Она вскочила, подошла к самым канатам и, вытянув шею, прокричала:
– Sprechen Sie deutsch?
И с торжеством оглянулась на гостей.
Человек в камзоле что-то брезгливо пробормотал. Разобрать можно было только «…onnerwetter».
– Время истекает, – сказал Пмоис. – Надо начинать дематериализацию.
Он поднялся, сделал несколько распоряжений. Все пошло обратным порядком. Раздалось гуденье. Сильнее запахло электричеством. Человек на стенде делался прозрачным. Через несколько секунд все было кончено, установку выключили.
– Я сейчас приду. – Лин Лякомб сорвалась с места, стуча каблуками.
Мужчины закурили.
Скрунт откашлялся.
– Как будто бы собирается дождь…
– Что вы говорите? – Лех посмотрел в окно. – Да нет, вроде рассеивается.
Хозяйка явилась разгневанная.
– Слушайте, я все-таки позвонила Иде Элвич, и, оказывается, они тоже воссоздавали Бетховена. Разве так можно? – (Представитель фирмы развел руками.) – Хотя, с другой стороны, это даже интересно. – Лин задумалась на миг, глаза ее зажглись. – Действительно, получилось бы очень здорово. Сделать двух Бетховенов, а между ними поставить эту, как ее, которой он посвятил «Лунную».
– Джульетту Гвиччарди, – сказал Пмоис.
– Да-да. Или даже составить целый оркестр из одних Бетховенов. Вот была бы штука! А рядом более современный оркестр – например, из Равелей. И послушать, что лучше. – Она резко повернулась к Чисону: – Что же, идемте обедать. У нас сегодня рябчики «по-русски». А после мы покажем, как Скрунт рисует, – его тоже научили под гипнозом… Пошли!
Чисон посмотрел на Леха:
– Обедать. Я сегодня… – Он замялся. – Пожалуй, у меня сегодня не выйдет. В другой раз. Большое спасибо.
Хозяйка согласилась с птичьей легкостью:
– Ну, как хотите. Давайте тогда еще раз взглянем на Рембрандта.

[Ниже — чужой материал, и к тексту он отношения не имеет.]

(** ** Histories of a server *)

Inductive dhcp_operation :=
  | EnsurePool (name : bytes) | UpdatePool (id : DhcpPoolId) (pool : DhcpPoolConfig)
  | SetPoolNetwork (id : DhcpPoolId) (network : Ipv4Network) | SetDefaultRouter (id : DhcpPoolId) (address : Ipv4Addr)
  | ExcludeAddresses (first last : Ipv4Addr) | SetHelper (interface : InterfaceId) (address : Ipv4Addr)
  | SetClient (interface : InterfaceId) | InstallLease (interface : InterfaceId) (lease : DhcpLease)
  | ExpireLease (interface : InterfaceId) (address : Ipv4Addr) (deadline : SimTime)
  | OfferOnNetwork (interface : InterfaceId) (mac : MacAddress) (subnet : Ipv4Addr) (now : SimTime)
  | OfferDirect (interface : InterfaceId) (mac : MacAddress) (now : SimTime)
  | Commit (mac : MacAddress) (address server_id : Ipv4Addr) (now : SimTime)
  | Decline (mac : MacAddress) (address : Ipv4Addr) (now : SimTime) | ExpireServer (now : SimTime)
  | Configure (o : operation).
Definition run_dhcp (o : dhcp_operation) (d : Device) : Device :=
  match o with
  | EnsurePool n => (ensure_dhcp_pool n d).2
  | UpdatePool i p => (update_dhcp_pool i p d).2
  | SetPoolNetwork i n => (set_dhcp_pool_network i n d).2
  | SetDefaultRouter i a => (set_dhcp_default_router i a d).2
  | ExcludeAddresses a b => (exclude_dhcp_addresses a b d).2
  | SetHelper i a => (set_dhcp_helper i a d).2
  | SetClient i => (set_dhcp_client i d).2
  | InstallLease i l => (install_dhcp_lease i l d).2
  | ExpireLease i a t => (expire_dhcp_lease i a t d).2
  | OfferOnNetwork i m s t => (offer_dhcp_on_network i m s t d).2
  | OfferDirect i m t => (offer_dhcp i m t d).2
  | Commit m a s t => (commit_dhcp m a s t d).2
  | Decline m a t => decline_dhcp m a t d
  | ExpireServer t => expire_dhcp_server_state t d
  | Configure o => (run_operation o d).2
  end.
(** Networks are those [Ipv4Network::new] makes. *)
Definition dhcp_typed (o : dhcp_operation) : Prop :=
  match o with
  | UpdatePool _ p => ∀ n, pool_network p = Some n → network_ok n
  | SetPoolNetwork _ n => network_ok n
  | _ => True
  end.

(** The operations on interfaces leave the server alone. *)
Definition dhcp_part (d : Device) := (dhcp_bindings d, dhcp_offers d, pools d).
#[export] Instance dhcp_apart : Apart dhcp_part.
Proof. by constructor. Qed.
Lemma leaves_dhcp_ok {A} (m : op A) d : leaves dhcp_part m → dhcp_ok d → dhcp_ok (m d).2.
Proof. intros Hm. specialize (Hm d). injection Hm as E1 E2 E3. by apply dhcp_ok_same. Qed.

Lemma run_dhcp_ok o d : dhcp_typed o → dhcp_ok d → dhcp_ok (run_dhcp o d).
Proof.
  intros Ht Hd. destruct o; cbn [run_dhcp].
  - by apply ensure_pool_ok.
  - by apply update_pool_ok.
  - unfold set_dhcp_pool_network. rewrite run_reject. destruct (_ <? _) eqn:Hl; [done|]. rewrite run_require.
    destruct (pools d !! id); [|done]. apply update_pool_ok; [|done]. by intros n [= <-].
  - unfold set_dhcp_default_router. rewrite run_require. destruct (pools d !! id) as [p|] eqn:Hp; [|done].
    apply update_pool_ok; [|done]. intros n Hn. by apply (dhcp_pools_ok _ Hd _ _ Hp).
  - unfold exclude_dhcp_addresses. rewrite run_reject. destruct (negb _); [done|]. rewrite run_reject. destruct (_ || _); [done|].
    apply (dhcp_ok_fewer d); [done|apply map_filter_subseteq|exact (dhcp_pools_ok _ Hd)|done].
  - apply leaves_dhcp_ok; [unfold set_dhcp_helper; leaves|done].
  - apply leaves_dhcp_ok; [unfold set_dhcp_client; leaves|done].
  - apply leaves_dhcp_ok; [unfold install_dhcp_lease; leaves|done].
  - unfold expire_dhcp_lease. destruct (is_some_and _ _); [|done]. by apply (dhcp_ok_same d).
  - by apply offer_on_network_ok.
  - unfold offer_dhcp. destruct (interface_ipv4 d interface); [|done]. by apply offer_on_network_ok.
  - by apply commit_ok.
  - by apply decline_ok.
  - by apply expire_ok.
  - apply leaves_dhcp_ok; [intros d'; apply (apart_operation dhcp_part)|done].
Qed.
Definition run_dhcps (os : list dhcp_operation) (d : Device) : Device := foldl (λ d o, run_dhcp o d) d os.
Lemma run_dhcps_ok os d : Forall dhcp_typed os → dhcp_ok d → dhcp_ok (run_dhcps os d).
Proof.
  intros Hos. revert d. induction Hos as [|o os Ho _ IH]; intros d Hd; [done|]. apply IH. by apply run_dhcp_ok.
Qed.
Lemma device_new_dhcp_ok n h t d : device_new n h t = Ok d → dhcp_ok d.
Proof.
  unfold device_new. intros (_ & _ & H)%bind_Ok_inv. destruct (_ <? _); [done|]. apply Ok_inj in H as <-.
  constructor; [by intros m m' a [H|H]|done].
Qed.

(** C7: the server never gives one address to two clients. From a new device,
    whatever pools are configured, whatever clients discover, request, decline
    or let expire, and whatever else is configured in between, an address that
    is bound or offered to a client is bound or offered to no other client. *)
Theorem dhcp_no_double_lease number hostname type d os mac mac' a :
  device_new number hostname type = Ok d → Forall dhcp_typed os →
  holds (run_dhcps os d) mac a → holds (run_dhcps os d) mac' a → mac = mac'.
Proof. intros Hd%device_new_dhcp_ok Hos. apply (dhcp_distinct _ (run_dhcps_ok os d Hos Hd)). Qed.

(** What a client is offered. The request is always answered (the search for
    an address ends). An offer is the one that stands for the client in the
    chosen pool, or a new one recorded for it: an address of the pool's network
    other than its first and last, not excluded, not the router's, and neither
    bound nor offered to another client, quarantined, reserved for another, nor
    an address of the device itself; unless the pool reserves it or the client had it
    before, it is the least such address. Without an offer there is no address
    on the interface, no pool, no room in the tables, or no such address. *)
Theorem dhcp_offer_spec d i mac subnet now :
  dhcp_ok d →
  let dx := expire_dhcp_server_state now d in
  let '(r, d') := offer_dhcp_on_network i mac subnet now d in
  match r with
  | Ok (Some o) => ∃ id pool n, select_pool dx mac subnet = Some (id, pool) ∧ pool_network pool = Some n
      ∧ dhcp_offers d' !! mac = Some o
      ∧ let free := allowed n (pool_default_router pool) (used_addresses dx mac) (exclusions dx) in
        dhcp_offers dx !! mac = Some o
        ∨ (free (offer_address o) = true
           ∧ (reserved_address pool = Some (offer_address o) ∨ previous_address dx mac pool = Some (offer_address o)
              ∨ ∀ b, 0 ≤ b < offer_address o → free b = false))
  | Ok None => interface_ipv4 d i = None ∨ select_pool dx mac subnet = None
      ∨ MAX_DHCP_BINDINGS ≤ Z.of_nat (size (dhcp_offers dx)) + Z.of_nat (size (dhcp_bindings dx))
      ∨ ∃ id pool n, select_pool dx mac subnet = Some (id, pool) ∧ pool_network pool = Some n
        ∧ let free := allowed n (pool_default_router pool) (used_addresses dx mac) (exclusions dx) in
          (∃ a, reserved_address pool = Some a ∧ free a = false) ∨ ∀ b, u32 b → free b = false
  | Err _ | Panic => False
  end.
Proof.
  intros Hd dx. unfold offer_dhcp_on_network. destruct (interface_ipv4 d i) as [ip|]; [|by left]. cbv zeta. fold dx.
  pose proof (expire_ok now d Hd) as Hx. fold dx in Hx.
  destruct (select_pool dx mac subnet) as [[id pool]|] eqn:Hs; [|by right; left].
  pose proof (select_pool_Some _ _ _ _ _ Hs) as [Hid Hserves]. pose proof (dhcp_pools_ok _ Hx _ _ Hid) as Hp.
  destruct (pool_network pool) as [n|] eqn:Hn; [|by unfold pool_serves in Hserves; rewrite Hn in Hserves].
  destruct (standing_offer dx mac id) as [o|] eqn:Ho.
  { unfold standing_offer in Ho. apply bind_Some in Ho as (o' & Ho & Ho'). destruct (_ =? _); [|done]. injection Ho' as ->.
    exists id, pool, n. auto. }
  unfold fresh_offer. cbv zeta. destruct (_ && _) eqn:Hfull; [right; right; left; lia|].
  pose proof (choose_address_spec dx mac pool n (previous_address dx mac pool) Hp Hn) as Hc. cbv zeta in Hc.
  destruct (choose_address _ _ _ _ _) as [[a|]| |]; [|right; right; right; by exists id, pool, n|done..].
  exists id, pool, n. split; [done|]. split; [done|]. split; [apply lookup_insert_eq|]. right. cbn [offer_address new_offer].
  destruct Hc as [Hf Hr]. split; [done|]. naive_solver.
Qed.

(** A router that serves 10.0.0.0/24 to two hosts, and reserves nothing. *)
Definition lan : Ipv4Network := {| network := 0x0a000000; network_len := 24 |}.
Definition host_a : MacAddress := [2; 0; 0; 0; 0; 10].
Definition host_b : MacAddress := [2; 0; 0; 0; 0; 11].
Definition dhcp_setup : list dhcp_operation :=
  [Configure (AddPhysicalInterface (text "gi0/0"));
   Configure (SetIpv4 1 {| address := 0x0a000001; prefix_len := 24 |});
   EnsurePool (text "LAN"); SetPoolNetwork 1 lan; SetDefaultRouter 1 0x0a000001;
   ExcludeAddresses 0x0a000002 0x0a000009; OfferDirect 1 host_a 0; Commit host_a 0x0a00000a 0x0a000001 1000].
Lemma lan_ok : network_ok lan.
Proof. unfold network_ok. cbn. lia. Qed.
Lemma dhcp_setup_typed : Forall dhcp_typed dhcp_setup.
Proof. repeat constructor; try done; apply lan_ok. Qed.
Lemma dhcp_both_typed : Forall dhcp_typed (dhcp_setup ++ [OfferDirect 1 host_b 2000]).
Proof. apply Forall_app. split; [exact dhcp_setup_typed|by repeat constructor]. Qed.
Lemma dhcp_setup_run :
  ∃ d, device_new 1 (text "R1") Router = Ok d
    ∧ holds (run_dhcps (dhcp_setup ++ [OfferDirect 1 host_b 2000]) d) host_a 0x0a00000a
    ∧ holds (run_dhcps (dhcp_setup ++ [OfferDirect 1 host_b 2000]) d) host_b 0x0a00000b
    ∧ (offer_address <$> default None (ok (offer_dhcp_on_network 1 host_b 0x0a000001 2000 (run_dhcps dhcp_setup d)).1)) = Some 0x0a00000b.
Proof.
  destruct (device_new 1 (text "R1") Router) as [d|e|] eqn:E; [|by vm_compute in E..]. exists d. split; [done|].
  assert (H : (d ← device_new 1 (text "R1") Router;
    let d1 := run_dhcps (dhcp_setup ++ [OfferDirect 1 host_b 2000]) d in
    Ok (binding_address <$> dhcp_bindings d1 !! host_a, offer_address <$> dhcp_offers d1 !! host_b,
        offer_address <$> default None (ok (offer_dhcp_on_network 1 host_b 0x0a000001 2000 (run_dhcps dhcp_setup d)).1)))
    = @Ok DeviceError _ (Some 0x0a00000a, Some 0x0a00000b, Some 0x0a00000b)) by by vm_compute.
  rewrite E, bind_Ok in H. cbv zeta in H. apply Ok_inj, pair_equal_spec in H as [H H3]. apply pair_equal_spec in H as [H1 H2].
  split; [left; exact H1|]. split; [right; exact H2|exact H3].
Qed.
Lemma dhcp_no_double_lease_witness :
  ∃ d, device_new 1 (text "R1") Router = Ok d
    ∧ ¬ holds (run_dhcps (dhcp_setup ++ [OfferDirect 1 host_b 2000]) d) host_b 0x0a00000a.
Proof.
  destruct dhcp_setup_run as (d & Hd & Ha & Hb & _). exists d. split; [exact Hd|]. intros Hc.
  discriminate (dhcp_no_double_lease 1 (text "R1") Router d (dhcp_setup ++ [OfferDirect 1 host_b 2000]) host_a host_b 0x0a00000a Hd
    dhcp_both_typed Ha Hc).
Defined.
(** The second host is offered the least free address, 10.0.0.11. *)
Lemma dhcp_offer_spec_witness :
  ∃ d o, device_new 1 (text "R1") Router = Ok d ∧ offer_address o = 0x0a00000b
    ∧ dhcp_offers (offer_dhcp_on_network 1 host_b 0x0a000001 2000 (run_dhcps dhcp_setup d)).2 !! host_b = Some o.
Proof.
  destruct dhcp_setup_run as (d & Hd & _ & _ & Ho). pose proof (run_dhcps_ok dhcp_setup d dhcp_setup_typed (device_new_dhcp_ok _ _ _ _ Hd)) as Hok.
  pose proof (dhcp_offer_spec (run_dhcps dhcp_setup d) 1 host_b 0x0a000001 2000 Hok) as H. cbv zeta in H.
  destruct (offer_dhcp_on_network 1 host_b 0x0a000001 2000 (run_dhcps dhcp_setup d)) as [[[o|]| |] d'] eqn:E; [|discriminate Ho..].
  destruct H as (id & pool & n & _ & _ & H & _). exists d, o.
  split; [exact Hd|]. split; [|rewrite E; exact H]. cbn in Ho. injection Ho as Ho. exact Ho.
Defined.

(** A switch port takes no address, but it may become a DHCP client, which
    gives it one. *)
Definition dhcp_on_switchport : res DeviceError (res DeviceError () * res DeviceError () * option Ipv4InterfaceConfig) :=
  d ← device_new 1 (text "SW1") Layer3Switch;
  let d := run_operations [AddPhysicalInterface (text "gi0/0")] d in
  let '(r, d1) := set_dhcp_client 1 d in
  let '(_, d2) := install_dhcp_lease 1 {| lease_dns_servers := []; lease_domain_name := None; renew_at := 1; rebind_at := 2;
    lease_address := 0x0a00000a; lease_prefix_len := 24; lease_default_router := None; lease_server_id := 0x0a000001;
    lease_expires_at := 3 |} d1 in
  Ok ((set_ipv4 1 {| address := 0x0a00000a; prefix_len := 24 |} d).1, r, interface_ipv4 d2 1).
Lemma switchport_dhcp_client :
  dhcp_on_switchport = Ok (Err NotRoutedPort, Ok (), Some {| address := 0x0a00000a; prefix_len := 24 |}).
Proof. vm_compute. reflexivity. Qed.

Никто не возражал, и они поднялись снова в светелку на третьем этаже.
Постояли перед «Отречением».
– Удивительно! – с фальшивым восторгом сказал Чисон. Он протянул руку и дотронулся до картины. – Совершенно подлинная трещинка.
Хозяйка смотрела на «Отречение святого Петра» каким-то странным взглядом. Губы ее были плотно сжаты.
– Черт возьми, я была абсолютно убеждена, что эта служанка – Саския. – В ее голосе звучало разочарование. – Или на худой конец, Хендрикье. – Она злобно взглянула на Пмоиса. – Почему вы меня раньше не предупредили?